Lemma map_res_ok {A B} (f : A → res B) l l' : map_res f l = Ok l' ↔ Forall2 (λ a b, f a = Ok b) l l'.
Proof.
  revert l'. induction l as [|a l IH]; intros l'; simpl.
  - split; [by intros [= <-]|by inversion 1].
  - split.
    + intros E. res_inv. constructor; [done|]. by apply IH.
    + inversion 1 as [|? b ? bs Ha Hl]; subst. rewrite Ha. simpl. by rewrite (proj2 (IH bs) Hl).
Qed.

Section PolicySpec.
Context `{!JsonC, !ZanoCrypto}.

Lemma tgc_amounts_u64 json_text tgc :
  parse_tgc_payout_data json_text = Ok tgc → Forall is_u64 (tgc_amounts tgc).
Proof.
  unfold parse_tgc_payout_data. intros E. res_inv.
  match goal with H : map_res _ _ = Ok _ |- _ => apply map_res_ok in H; revert H end.
  generalize x4 x5. induction 1 as [|a b la lb Ha _ IH]; constructor; [|done].
  unfold scalar_to_u64 in Ha. res_inv. apply load_le64_range.
Qed.

(** Destination [j] alone derives to the key of output [i]. *)
Definition recipient (tgc : ParsedTgcPayoutData) (dests : list PplnsCoinbaseDestination) (i : nat)
    (output : ParsedPayoutOutput) (j : nat) : Prop :=
  is_Some (dests !! j) ∧
  ∀ k d, dests !! k = Some d → ∃ key,
    zano_derive_output_public_key (tgc_tx_secret_key tgc) (spend_public_key (dest_payout d))
      (view_public_key (dest_payout d)) i = Some key ∧
    (key = out_stealth_address output ↔ k = j).

(** What the outputs assigned to destination [j] carry. *)
Definition received (assign : list nat) (amounts : list Z) (j : nat) : Z :=
  sum_by (λ ka, if decide (ka.1 = j) then ka.2 else 0) (zip assign amounts).

(** The outputs, with the openings of their commitments, pay the destinations
    their amounts and nobody else: [assign] names the destination of each. *)
Record pays_plan (tgc : ParsedTgcPayoutData) (outputs : list ParsedPayoutOutput)
    (dests : list PplnsCoinbaseDestination) (assign : list nat) : Prop := {
  pay_assign : length assign = length outputs;
  pay_output : ∀ i o, outputs !! i = Some o →
    native_asset tgc i o = true ∧ commitment_matches tgc i o = true ∧
    ∃ j, assign !! i = Some j ∧ recipient tgc dests i o j;
  pay_amount : ∀ j d, dests !! j = Some d →
    received assign (tgc_amounts tgc) j = dest_amount d }.

Definition derives (tgc : ParsedTgcPayoutData) (i : nat) (d : PplnsCoinbaseDestination)
    : option ZanoCurveKey :=
  zano_derive_output_public_key (tgc_tx_secret_key tgc) (spend_public_key (dest_payout d))
    (view_public_key (dest_payout d)) i.

Lemma match_destination_rest tgc i o dests : ∀ j m m',
  match_destination tgc i o j dests (Some m) = inr m' ↔
  m' = Some m ∧ ∀ k d, dests !! k = Some d → ∃ key,
    derives tgc i d = Some key ∧ key ≠ out_stealth_address o.
Proof.
  induction dests as [|d dests IH]; intros j m m'; simpl; [naive_solver|].
  fold (derives tgc i d). destruct (derives tgc i d) as [key|] eqn:Ed.
  - destruct (arr_eqb key _) eqn:Ek; bool_prop.
    + split; [done|]. intros [_ Hr]. destruct (Hr 0%nat d eq_refl) as (key' & E & ?). congruence.
    + rewrite IH. split.
      * intros [-> Hr]. split; [done|]. intros [|k] d'; simpl; [intros [= <-]; eauto|eauto].
      * intros [-> Hr]. split; [done|]. intros k d' Hk. apply (Hr (S k) d' Hk).
  - split; [done|]. intros [_ Hr]. destruct (Hr 0%nat d eq_refl) as (key' & E & ?). congruence.
Qed.

Lemma match_destination_spec tgc i o dests : ∀ j0 j,
  match_destination tgc i o j0 dests None = inr (Some j) ↔
  ∃ k, j = (j0 + k)%nat ∧ recipient tgc dests i o k.
Proof.
  unfold recipient. induction dests as [|d dests IH]; intros j0 j; simpl.
  { split; [done|]. intros (k & _ & [? ?] & _). done. }
  fold (derives tgc i d). destruct (derives tgc i d) as [key|] eqn:Ed.
  2:{ split; [done|]. intros (k & _ & _ & Hr). destruct (Hr 0%nat d eq_refl) as (key' & E & ?).
      unfold derives in Ed. congruence. }
  destruct (arr_eqb key _) eqn:Ek; bool_prop.
  - rewrite match_destination_rest. split.
    + intros [[= ->] Hr]. exists 0%nat. split; [lia|]. split; [by eexists|].
      intros [|k] d'; simpl.
      * intros [= <-]. exists key. split; [done|]. by subst key.
      * intros Hk. destruct (Hr k d' Hk) as (key' & E & Hne). exists key'. by split.
    + intros (k & -> & _ & Hr). destruct (Hr 0%nat d eq_refl) as (key' & E & Hz).
      unfold derives in Ed. assert (key' = key) as -> by congruence.
      assert (k = 0%nat) as -> by (symmetry; by apply Hz). split; [f_equal; lia|].
      intros k d' Hk. destruct (Hr (S k) d' Hk) as (key' & E' & Hy). exists key'. split; [done|].
      intros F. by apply Hy in F.
  - rewrite IH. split.
    + intros (k & -> & [d' Hk] & Hr). exists (S k). split; [lia|]. split; [by eexists|].
      intros [|k'] d''; simpl; [|intros Hk'; destruct (Hr k' d'' Hk') as (key' & E & Hy);
        exists key'; split; [done|]; rewrite Hy; lia].
      intros [= <-]. exists key. split; [done|]. split; [done|lia].
    + intros (k & -> & [d' Hk] & Hr). destruct k as [|k].
      { destruct (Hr 0%nat d eq_refl) as (key' & E & Hz). unfold derives in Ed.
        assert (key' = key) as -> by congruence. destruct Ek. by apply Hz. }
      exists k. split; [lia|]. split; [by exists d'|]. intros k' d'' Hk'.
      destruct (Hr (S k') d'' Hk') as (key' & E & Hy). exists key'. split; [done|]. rewrite Hy. lia.
Qed.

********************

• PROBLEM DETAILS
Retype the portion of the data above that starts on the line with "unfold scalar_to_u64 in" and finishes on the line with "(dests : list PplnsCoinbaseDestination) (assign", including both of those lines.

• RESULT BELOW
  unfold scalar_to_u64 in Ha. res_inv. apply load_le64_range.
Qed.

(** Destination [j] alone derives to the key of output [i]. *)
Definition recipient (tgc : ParsedTgcPayoutData) (dests : list PplnsCoinbaseDestination) (i : nat)
    (output : ParsedPayoutOutput) (j : nat) : Prop :=
  is_Some (dests !! j) ∧
  ∀ k d, dests !! k = Some d → ∃ key,
    zano_derive_output_public_key (tgc_tx_secret_key tgc) (spend_public_key (dest_payout d))
      (view_public_key (dest_payout d)) i = Some key ∧
    (key = out_stealth_address output ↔ k = j).

(** What the outputs assigned to destination [j] carry. *)
Definition received (assign : list nat) (amounts : list Z) (j : nat) : Z :=
  sum_by (λ ka, if decide (ka.1 = j) then ka.2 else 0) (zip assign amounts).

(** The outputs, with the openings of their commitments, pay the destinations
    their amounts and nobody else: [assign] names the destination of each. *)
Record pays_plan (tgc : ParsedTgcPayoutData) (outputs : list ParsedPayoutOutput)
    (dests : list PplnsCoinbaseDestination) (assign : list nat) : Prop := {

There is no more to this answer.